··· Information supplied

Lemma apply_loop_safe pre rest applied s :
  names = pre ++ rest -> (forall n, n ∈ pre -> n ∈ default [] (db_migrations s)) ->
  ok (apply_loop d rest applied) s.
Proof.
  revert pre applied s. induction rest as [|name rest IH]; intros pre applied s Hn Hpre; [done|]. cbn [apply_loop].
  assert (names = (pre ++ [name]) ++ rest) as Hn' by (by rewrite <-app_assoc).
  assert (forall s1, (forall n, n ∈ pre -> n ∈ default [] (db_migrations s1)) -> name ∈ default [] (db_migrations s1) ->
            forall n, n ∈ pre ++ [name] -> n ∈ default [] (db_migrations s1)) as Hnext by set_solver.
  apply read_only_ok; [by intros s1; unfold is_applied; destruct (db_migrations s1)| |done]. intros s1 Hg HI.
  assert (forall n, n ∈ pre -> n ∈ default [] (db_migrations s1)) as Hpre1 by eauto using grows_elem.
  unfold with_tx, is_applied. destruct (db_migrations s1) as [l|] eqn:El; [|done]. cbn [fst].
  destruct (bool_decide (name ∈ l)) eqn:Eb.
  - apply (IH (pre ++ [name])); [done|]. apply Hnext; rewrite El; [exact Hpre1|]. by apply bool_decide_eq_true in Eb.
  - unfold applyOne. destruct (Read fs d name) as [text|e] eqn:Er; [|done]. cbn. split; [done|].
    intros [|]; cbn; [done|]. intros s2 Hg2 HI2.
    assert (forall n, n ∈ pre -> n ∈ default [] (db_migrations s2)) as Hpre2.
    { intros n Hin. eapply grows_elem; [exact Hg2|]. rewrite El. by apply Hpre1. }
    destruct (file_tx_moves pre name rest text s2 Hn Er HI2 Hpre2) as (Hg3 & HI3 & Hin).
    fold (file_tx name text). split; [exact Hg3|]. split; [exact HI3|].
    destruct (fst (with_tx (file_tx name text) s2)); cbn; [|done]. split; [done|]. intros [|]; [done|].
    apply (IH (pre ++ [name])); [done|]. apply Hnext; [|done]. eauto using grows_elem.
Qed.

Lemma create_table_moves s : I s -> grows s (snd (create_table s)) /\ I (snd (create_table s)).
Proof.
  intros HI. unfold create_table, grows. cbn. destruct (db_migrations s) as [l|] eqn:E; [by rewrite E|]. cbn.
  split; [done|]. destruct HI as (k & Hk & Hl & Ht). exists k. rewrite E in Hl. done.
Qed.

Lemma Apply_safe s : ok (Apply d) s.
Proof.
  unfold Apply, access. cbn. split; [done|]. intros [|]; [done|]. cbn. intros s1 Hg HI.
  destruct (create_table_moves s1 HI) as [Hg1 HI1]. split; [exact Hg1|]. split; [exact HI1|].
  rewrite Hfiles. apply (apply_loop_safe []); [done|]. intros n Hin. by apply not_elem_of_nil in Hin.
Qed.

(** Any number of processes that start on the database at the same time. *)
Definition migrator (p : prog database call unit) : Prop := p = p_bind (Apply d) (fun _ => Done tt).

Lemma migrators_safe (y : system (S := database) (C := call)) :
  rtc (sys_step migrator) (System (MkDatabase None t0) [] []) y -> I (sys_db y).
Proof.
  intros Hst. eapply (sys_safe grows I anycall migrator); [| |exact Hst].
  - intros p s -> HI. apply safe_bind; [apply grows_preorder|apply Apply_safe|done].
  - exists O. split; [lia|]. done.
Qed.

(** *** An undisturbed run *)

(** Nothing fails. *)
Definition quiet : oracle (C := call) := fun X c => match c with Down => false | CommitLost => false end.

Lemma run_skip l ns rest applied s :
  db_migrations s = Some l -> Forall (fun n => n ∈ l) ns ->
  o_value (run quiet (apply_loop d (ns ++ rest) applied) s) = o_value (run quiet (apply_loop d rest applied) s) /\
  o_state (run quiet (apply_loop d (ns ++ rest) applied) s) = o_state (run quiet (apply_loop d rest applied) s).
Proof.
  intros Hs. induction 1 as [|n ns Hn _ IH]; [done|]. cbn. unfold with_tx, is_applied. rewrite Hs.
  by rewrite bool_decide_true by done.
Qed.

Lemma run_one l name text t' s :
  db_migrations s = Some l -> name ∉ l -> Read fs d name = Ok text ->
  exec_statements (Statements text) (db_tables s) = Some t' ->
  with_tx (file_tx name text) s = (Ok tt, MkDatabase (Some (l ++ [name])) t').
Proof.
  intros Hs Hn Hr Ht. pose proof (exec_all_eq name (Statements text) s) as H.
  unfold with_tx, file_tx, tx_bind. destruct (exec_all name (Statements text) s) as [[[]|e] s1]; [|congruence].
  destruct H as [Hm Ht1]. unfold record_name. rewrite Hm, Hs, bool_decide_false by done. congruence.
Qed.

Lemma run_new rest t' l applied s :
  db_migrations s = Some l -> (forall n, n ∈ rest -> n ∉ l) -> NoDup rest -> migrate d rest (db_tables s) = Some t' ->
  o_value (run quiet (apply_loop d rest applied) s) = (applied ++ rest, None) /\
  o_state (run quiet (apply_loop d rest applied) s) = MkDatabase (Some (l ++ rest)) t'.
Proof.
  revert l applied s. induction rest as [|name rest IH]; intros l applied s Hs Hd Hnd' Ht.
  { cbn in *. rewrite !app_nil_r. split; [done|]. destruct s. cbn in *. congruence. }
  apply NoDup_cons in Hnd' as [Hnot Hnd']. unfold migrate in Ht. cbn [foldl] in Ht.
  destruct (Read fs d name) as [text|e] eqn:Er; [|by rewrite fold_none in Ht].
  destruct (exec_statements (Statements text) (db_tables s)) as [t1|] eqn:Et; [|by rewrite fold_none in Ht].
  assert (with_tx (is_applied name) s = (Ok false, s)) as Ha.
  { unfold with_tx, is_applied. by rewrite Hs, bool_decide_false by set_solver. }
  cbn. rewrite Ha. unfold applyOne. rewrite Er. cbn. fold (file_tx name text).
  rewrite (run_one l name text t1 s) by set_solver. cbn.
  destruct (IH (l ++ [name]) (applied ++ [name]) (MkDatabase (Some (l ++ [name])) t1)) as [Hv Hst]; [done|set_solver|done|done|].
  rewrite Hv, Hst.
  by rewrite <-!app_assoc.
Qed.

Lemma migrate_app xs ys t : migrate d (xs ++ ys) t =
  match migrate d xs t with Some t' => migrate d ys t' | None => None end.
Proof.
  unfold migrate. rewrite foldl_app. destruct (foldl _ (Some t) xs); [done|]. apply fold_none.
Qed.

······

* **Required work**
Note every line in the material with "default" and copy it.

* **Answer box**
  names = pre ++ rest -> (forall n, n ∈ pre -> n ∈ default [] (db_migrations s)) ->
  assert (forall s1, (forall n, n ∈ pre -> n ∈ default [] (db_migrations s1)) -> name ∈ default [] (db_migrations s1) ->
            forall n, n ∈ pre ++ [name] -> n ∈ default [] (db_migrations s1)) as Hnext by set_solver.
  assert (forall n, n ∈ pre -> n ∈ default [] (db_migrations s1)) as Hpre1 by eauto using grows_elem.
    assert (forall n, n ∈ pre -> n ∈ default [] (db_migrations s2)) as Hpre2.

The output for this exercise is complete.